WHAT YOU HAVE TO DO: Under this line are the records; write out word for word the part that begins at the line containing "case_decide as Hd;" and ends at the line containing "Lemma u64_add_assoc a", and no more.

DATA RECORDS:
(** Popping one event keeps the invariant of the ring. *)
Lemma pop_inv k :
  kinv k →
  match EventQueue.event_queue_pop (k_queue k) with
  | (None, q) => q = k_queue k ∧ EventQueue.queued (k_queue k) = []
  | (Some e, q) => kinv (k <| k_queue := q |>) ∧
                   EventQueue.queued (k_queue k) = e :: EventQueue.queued q
  end.
Proof.
  intros [K1 K2 K3 KT K4 K5 K6 K7]. unfold EventQueue.event_queue_pop. rewrite K3. cbn [negb]. cbv zeta.
  destruct (Z.eqb_spec (EventQueue.g_tail (k_queue k)) (EventQueue.g_head (k_queue k))) as [He|Hne].
  { split; [done|]. unfold EventQueue.queued. by rewrite He, Z.sub_diag. }
  rewrite EventQueue.next_index by done. split.
  - split; cbn; try done; [apply Z.mod_pos_bound; lia|].
    rewrite EventQueue.queued_pop in KT by done. by apply Forall_cons in KT as [_ KT].
  - rewrite EventQueue.queued_pop by done. done.
Qed.

Lemma notify_spec t k :
  kinv k → 1 ≤ t < 4 → ∃ k' l, notify t k = Some k' ∧ kinv k' ∧
    wq_rep (g_waiters k t) l ∧ wq_rep (g_waiters k' t) [] ∧ k_queue k' = k_queue k ∧
    g_processed k' = g_processed k ∧ g_sequence k' = upd (g_sequence k) t (u64 (g_sequence k t + 1)) ∧
    ∀ i, state (tcb (k_sched k') i) =
      if decide (Exists (λ w, find_thread_by_id w (k_sched k) = Some i ∧
                              state (tcb (k_sched k) i) = THREAD_BLOCKED) l)
      then THREAD_READY else state (tcb (k_sched k) i).
Proof.
  intros [K1 K2 K3 KT K4 K5 K6 K7] Ht. unfold notify, KERNEL_EVENT_TYPE_COUNT, NEXUS_EVENT_NONE.
  rewrite (proj2 (Z.ltb_lt t 4)), (proj2 (Z.eqb_neq t 0)) by lia. cbn [negb andb irq_save]. cbv zeta.
  unfold wake_event_waiters_locked. rewrite valid_type_spec, bool_decide_true by lia. cbn [negb].
  rewrite u32_small by lia. cbn [k_sched g_waiters]. destruct (K6 t Ht) as [l Q].
  destruct (wake_waiters_spec (g_waiters k t) l ((k_sched k) <| cpu_if := false |>) (S SCHED_MAX_THREADS) Q)
    as (q' & E1 & Q'); [pose proof (wq_cap _ _ Q); unfold SCHED_MAX_THREADS; lia|].
  assert (good ((k_sched k) <| cpu_if := false |>)) as G by (by eapply frame_good).
  destruct (wake_all_spec l _ G) as (G' & _ & Hst).
  match goal with |- context [wake_waiters_loop _ ?a ?b] =>
    change (wake_waiters_loop (S SCHED_MAX_THREADS) a b) with
      (wake_waiters_loop (S SCHED_MAX_THREADS) (g_waiters k t) ((k_sched k) <| cpu_if := false |>)) end.
  rewrite E1. set (s' := foldl _ _ l) in *. clearbody s'.
  eexists _, l. split; [reflexivity|]. split_and!; [|done|cbn; by rewrite upd_eq|done..|].
  - split; cbn; try done.
    + intros u Hu. destruct (decide (u = t)) as [->|]; [rewrite upd_eq; apply u64_range|rewrite upd_ne by done; by apply K5].
    + intros u Hu. destruct (decide (u = t)) as [->|]; [rewrite upd_eq; by exists []|rewrite upd_ne by done; by apply K6].
    + by apply irq_restore_good.
  - intros i. cbn [k_sched]. etransitivity; [|apply Hst]. by destruct (cpu_if (k_sched k)).
Qed.

(** ** What interrupts and other threads may do meanwhile *)

Section others.
Context (thread_bootstrap user_process_bootstrap : Z).

Unset Elimination Schemes.
Inductive other_step : kernel E → kernel E → Prop :=
| os_push type source data k ok (q : EventQueue.event_queue) :
    EventQueue.event_queue_push type source data (k_queue k) = (ok, q) → other_step k (k <| k_queue := q |>)
| os_sched k o s :
    step thread_bootstrap user_process_bootstrap (k_sched k) o s → other_step k (k <| k_sched := s |>)
| os_wait type k r k' :
    0 ≤ type < 2 ^ 32 →
    (∀ c, g_current (k_sched k) = Some c → all_live (prologue (block_prep c (k_sched k)))) →
    kernel_events_wait type k = (r, k') → other_step k k'.
Set Elimination Schemes.

Record by_others k k' (arrived : list nexus_event_t) : Prop := {
  bo_inv : kinv k';
  bo_queued : EventQueue.queued (k_queue k') = EventQueue.queued (k_queue k) ++ arrived;
  bo_processed : g_processed k' = g_processed k;
  bo_sequence : g_sequence k' = g_sequence k;
}.

Lemma irq_round_trip s : irq_restore (cpu_if s) (s <| cpu_if := false |>) = s.
Proof. by destruct s as [? ? ? ? ? ? ? ? ? ? ? ? ? ? ? ? ? ? ? [] ? ?]. Qed.

Lemma push_by_others type source data k :
  kinv k → ∃ arrived,
  by_others k (k <| k_queue := (EventQueue.event_queue_push type source data (k_queue k)).2 |>) arrived.
Proof.
  intros K. pose proof K as [K1 K2 K3 KT K4 K5 K6 K7]. unfold EventQueue.event_queue_push.
  rewrite K3. cbn [negb orb].
  destruct (type =? NEXUS_EVENT_NONE); [exists []; split; try done; by rewrite app_nil_r|].
  rewrite EventQueue.next_index by done. cbv zeta.
  destruct (Z.eqb_spec ((EventQueue.g_head (k_queue k) + 1) mod 256) (EventQueue.g_tail (k_queue k))) as [He|Hne].
  { exists []. split; [by split|cbn; by rewrite app_nil_r|done..]. }
  pose proof (EventQueue.queued_push _ (mkEvent (u32 type) source data) K1 K2 Hne) as Hq.
  exists [mkEvent (u32 type) source data]. split; [|exact Hq|done..].
  split; cbn; try done; [apply Z.mod_pos_bound; lia|].
  match goal with |- Forall _ ?l => replace l with (EventQueue.queued (k_queue k) ++ [mkEvent (u32 type) source data]) end.
  apply Forall_app. split; [done|]. apply Forall_singleton. cbn. apply u32_range.
Qed.

(** A pass that does not find a new event registers the thread and blocks. *)
Lemma wait_pass_eq type k :
  1 ≤ type < 4 →
  wait_pass type k =
    let q1 := scheduler_wait_queue_push_locked (scheduler_current_thread_id (k_sched k)) (g_waiters k type) in
    let '(b, _, q, s) := thread_block_on_wait_queue q1 (k_sched k) in
    (if b then Blocks (g_sequence k type) else Unsupported,
     k <| g_waiters := upd (upd (g_waiters k) type q1) type q |> <| k_sched := s |>).
Proof.
  intros Ht. unfold wait_pass, kernel_events_sequence.
  rewrite valid_type_spec, bool_decide_true, u32_small by lia. cbn [negb irq_save]. cbv zeta.
  destruct k as [kq kp ks kw s]. cbn -[Z.eqb upd irq_restore thread_block_on_wait_queue
    scheduler_wait_queue_push_locked scheduler_current_thread_id].
  rewrite Z.eqb_refl. cbn [negb].
  rewrite upd_eq. change (scheduler_current_thread_id _) with (scheduler_current_thread_id s).
  match goal with |- context [irq_restore (cpu_if s) ?x] =>
    replace (irq_restore (cpu_if s) x) with s by (symmetry; apply irq_round_trip) end.
  destruct (thread_block_on_wait_queue _ s) as [[[[] o] q] s']; done.
Qed.

Lemma wait_by_others type k :
  kinv k → 0 ≤ type < 2 ^ 32 →
  (∀ c, g_current (k_sched k) = Some c → all_live (prologue (block_prep c (k_sched k)))) →
  by_others k (kernel_events_wait type k).2 [].
Proof.
  intros K Ht Hl. pose proof K as [K1 K2 K3 KT K4 K5 K6 K7].
  assert (by_others k k []) as Hid by (split; [done|by rewrite app_nil_r|done..]).
  unfold kernel_events_wait. rewrite valid_type_spec by done. case_bool_decide as Hv; [|done]. cbn [negb orb].
  destruct (_ || _); [done|]. rewrite wait_pass_eq by done. cbv zeta.
  destruct (K6 type Hv) as [l Q].
  set (tid := scheduler_current_thread_id _). clearbody tid.
  assert (wq_rep (scheduler_wait_queue_push_locked tid (g_waiters k type)) (wq_push tid l)) as Q1 by (by apply wq_push_rep).
  set (q1 := scheduler_wait_queue_push_locked tid (g_waiters k type)) in *. clearbody q1.
  destruct (thread_block_on_wait_queue q1 (k_sched k)) as [[[b o] q2] s2] eqn:Eb.
  assert (∃ l2, wq_rep q2 l2) as [l2 Q2].
  { revert Eb. unfold thread_block_on_wait_queue. destruct (g_current (k_sched k)) as [c|];
      [|intros [= <- <- <- <-]; by eexists]. destruct (_ || _); [intros [= <- <- <- <-]; by eexists|].
    cbn [irq_save]. cbv zeta. destruct (scheduler_process _) as [o' s']. intros [= <- <- <- <-].
    destruct (negb _); [eexists; by apply wq_push_rep|by eexists]. }
  destruct (thread_block_good q1 (k_sched k) b o q2 s2 K7 Hl Eb) as [_ G2].
  assert (kinv (k <| g_waiters := upd (upd (g_waiters k) type q1) type q2 |> <| k_sched := s2 |>)) as K'.
  { split; cbn; try done. intros u Hu. destruct (decide (u = type)) as [->|]; [rewrite upd_eq; by exists l2|].
    rewrite !upd_ne by done. by apply K6. }
  split; [exact K'|cbn; by rewrite app_nil_r|done..].
Qed.

Lemma other_step_frame k k' : kinv k → other_step k k' → ∃ arrived, by_others k k' arrived.
Proof.
  intros K Hs. destruct Hs as [type source data k ok q Ep|k o s Hst|type k r k' Ht Hl Ew].
  - pose proof (push_by_others type source data k K) as Hp. by rewrite Ep in Hp.
  - exists []. pose proof K as [K1 K2 K3 KT K4 K5 K6 K7].
    destruct (step_good _ _ _ _ _ K7 Hst) as [_ G]. split; [|by rewrite app_nil_r|done..]. by split.
  - exists []. pose proof (wait_by_others type k K Ht Hl) as Hw. by rewrite Ew in Hw.
Qed.

Lemma others_frame k k' : kinv k → rtc other_step k k' → ∃ arrived, by_others k k' arrived.
Proof.
  intros K Hs. revert K. induction Hs as [k|k1 k2 k3 Hst _ IH]; intros K.
  { exists []. split; [done|by rewrite app_nil_r|done..]. }
  destruct (other_step_frame k1 k2 K Hst) as [a1 [B1 B2 B3 B4]].
  destruct (IH B1) as [a2 [C1 C2 C3 C4]]. exists (a1 ++ a2).
  split; [done|by rewrite C2, B2, app_assoc|congruence..].
Qed.

(** ** The main loop's drain *)

Context (Hothers : ∀ k, rtc other_step k (others k)).

(** Along the drain from [k]: whenever a timer event runs the scheduler, no
    queued thread belongs to a process that is dead. *)
Fixpoint ticks_live (budget : nat) k : Prop :=
  match budget with
  | O => True
  | S budget =>
     let k := others k in
     match EventQueue.event_queue_pop (k_queue k) with
     | (None, _) => True
     | (Some event, q) =>
        (ev_type event = NEXUS_EVENT_TIMER_TICK → all_live (prologue (k_sched k))) ∧
        match dispatch event (k <| k_queue := q |>) with
        | None => True
        | Some k =>
           match notify (ev_type event) k with
           | None => True
           | Some k => ticks_live budget (k <| g_processed := u64 (g_processed k + 1) |>)
           end
        end
     end
  end.

Lemma others_inv k : kinv k → ∃ arrived, by_others k (others k) arrived.
Proof. intros K. by apply others_frame. Qed.

Lemma on_env_others f k : kinv k → by_others k (on_env f k) [].
Proof.
  intros [K1 K2 K3 KT K4 K5 K6 K7]. split; [|cbn; by rewrite app_nil_r|done..].
  split; cbn; try done. by eapply frame_good.
Qed.

Lemma by_others_trans k1 k2 k3 a b : by_others k1 k2 a → by_others k2 k3 b → by_others k1 k3 (a ++ b).
Proof. intros [A1 A2 A3 A4] [B1 B2 B3 B4]. split; [done|by rewrite B2, A2, app_assoc|congruence..]. Qed.

(** Dispatching leaves the counters to [notify]; it cannot halt. *)
Lemma dispatch_spec e k :
  kinv k → (ev_type e = NEXUS_EVENT_TIMER_TICK → all_live (prologue (k_sched k))) → ∃ k' arrived, dispatch e k = Some k' ∧ by_others k k' arrived.
Proof.
  intros K Hl. unfold dispatch. destruct (Z.eqb_spec (ev_type e) NEXUS_EVENT_TIMER_TICK) as [Ht|_].
  - destruct (scheduler_process_good _ (ki_sched _ K) (Hl Ht)) as (o & s & -> & Ho & G).
    assert (by_others k (k <| k_sched := s |>) []) as B1.
    { destruct K. split; [by split|cbn; by rewrite app_nil_r|done..]. }
    destruct o; [| |done].
    + eexists _, _. split; [done|]. eapply by_others_trans; [exact B1|]. apply on_env_others, B1.
    + destruct (others_inv _ (bo_inv _ _ _ B1)) as [a B2]. eexists _, _. split; [done|].
      eapply by_others_trans; [exact B1|]. eapply by_others_trans; [exact B2|]. apply on_env_others, B2.
  - destruct (ev_type e =? NEXUS_EVENT_KEYBOARD_SCANCODE);
      [eexists _, _; split; [done|by apply on_env_others]|].
    destruct (ev_type e =? NEXUS_EVENT_MOUSE_BYTE); eexists _, _; (split; [done|]); [by apply on_env_others|].
    split; [done|by rewrite app_nil_r|done..].
Qed.

(** How many of [evs] have type [t]. *)
Definition of_type (t : Z) (evs : list nexus_event_t) : Z :=
  Z.of_nat (length (filter (λ e, ev_type e = t) evs)).

(** The effect on the counters of handling one event. *)
Lemma handle_one e k :
  kinv k → 0 ≤ ev_type e → (ev_type e = NEXUS_EVENT_TIMER_TICK → all_live (prologue (k_sched k))) →
  ∃ k1 k2 arrived, dispatch e k = Some k1 ∧ notify (ev_type e) k1 = Some k2 ∧ kinv k2 ∧
    EventQueue.queued (k_queue k2) = EventQueue.queued (k_queue k) ++ arrived ∧
    g_processed k2 = g_processed k ∧
    ∀ t, 1 ≤ t < 4 → g_sequence k2 t = u64 (g_sequence k t + of_type t [e]).
Proof.
  intros K He Hl. destruct (dispatch_spec e k K Hl) as (k1 & a & E1 & [B1 B2 B3 B4]). exists k1.
  destruct (decide (1 ≤ ev_type e < 4)) as [Ht|Ht].
  - destruct (notify_spec _ _ B1 Ht) as (k2 & l & E2 & K2 & _ & _ & Hq & Hp & Hs & _).
    exists k2, a. split_and!; [done..|by rewrite Hq|congruence|].
    intros t Hrange. rewrite Hs, B4. unfold of_type. rewrite filter_cons, filter_nil.
    case_decide as Hd; [subst t; by rewrite upd_eq|]. rewrite upd_ne by congruence. cbn [length].
    rewrite Z.add_0_r, u64_small; [done|]. by apply (ki_sequence _ K).
  - exists k1, a. split_and!; [done| |done..|].
    + unfold notify, KERNEL_EVENT_TYPE_COUNT, NEXUS_EVENT_NONE.
      destruct (Z.ltb_spec (ev_type e) 4), (Z.eqb_spec (ev_type e) 0); try done. exfalso. lia.
    + intros t Hrange. rewrite B4. unfold of_type. rewrite filter_cons, filter_nil, decide_False by (intros <-; done).
      cbn [length]. rewrite Z.add_0_r, u64_small; [done|]. by apply (ki_sequence _ K).
Qed.

(** What a bounded drain has done when it stops. *)
Record drained (budget : nat) k k' (evs arrived : list nexus_event_t) : Prop := {
  dr_inv : kinv k';
  dr_fifo : EventQueue.queued (k_queue k) ++ arrived = evs ++ EventQueue.queued (k_queue k');
  dr_bound : (length evs ≤ budget)%nat;
  dr_empty : (length evs < budget)%nat → EventQueue.queued (k_queue k') = [];
  dr_processed : g_processed k' = u64 (g_processed k + Z.of_nat (length evs));
  dr_sequence : ∀ t, 1 ≤ t < 4 → g_sequence k' t = u64 (g_sequence k t + of_type t evs);
}.

Lemma u64_add_assoc a b c : u64 (u64 (a + b) + c) = u64 (a + (b + c)).
Proof. unfold u64. rewrite Zplus_mod_idemp_l. f_equal. lia. Qed.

RESPONSE AREA:
    case_decide as Hd; [subst t; by rewrite upd_eq|]. rewrite upd_ne by congruence. cbn [length].
    rewrite Z.add_0_r, u64_small; [done|]. by apply (ki_sequence _ K).
  - exists k1, a. split_and!; [done| |done..|].
    + unfold notify, KERNEL_EVENT_TYPE_COUNT, NEXUS_EVENT_NONE.
      destruct (Z.ltb_spec (ev_type e) 4), (Z.eqb_spec (ev_type e) 0); try done. exfalso. lia.
    + intros t Hrange. rewrite B4. unfold of_type. rewrite filter_cons, filter_nil, decide_False by (intros <-; done).
      cbn [length]. rewrite Z.add_0_r, u64_small; [done|]. by apply (ki_sequence _ K).
Qed.

(** What a bounded drain has done when it stops. *)
Record drained (budget : nat) k k' (evs arrived : list nexus_event_t) : Prop := {
  dr_inv : kinv k';
  dr_fifo : EventQueue.queued (k_queue k) ++ arrived = evs ++ EventQueue.queued (k_queue k');
  dr_bound : (length evs ≤ budget)%nat;
  dr_empty : (length evs < budget)%nat → EventQueue.queued (k_queue k') = [];
  dr_processed : g_processed k' = u64 (g_processed k + Z.of_nat (length evs));
  dr_sequence : ∀ t, 1 ≤ t < 4 → g_sequence k' t = u64 (g_sequence k t + of_type t evs);
}.

Lemma u64_add_assoc a b c : u64 (u64 (a + b) + c) = u64 (a + (b + c)).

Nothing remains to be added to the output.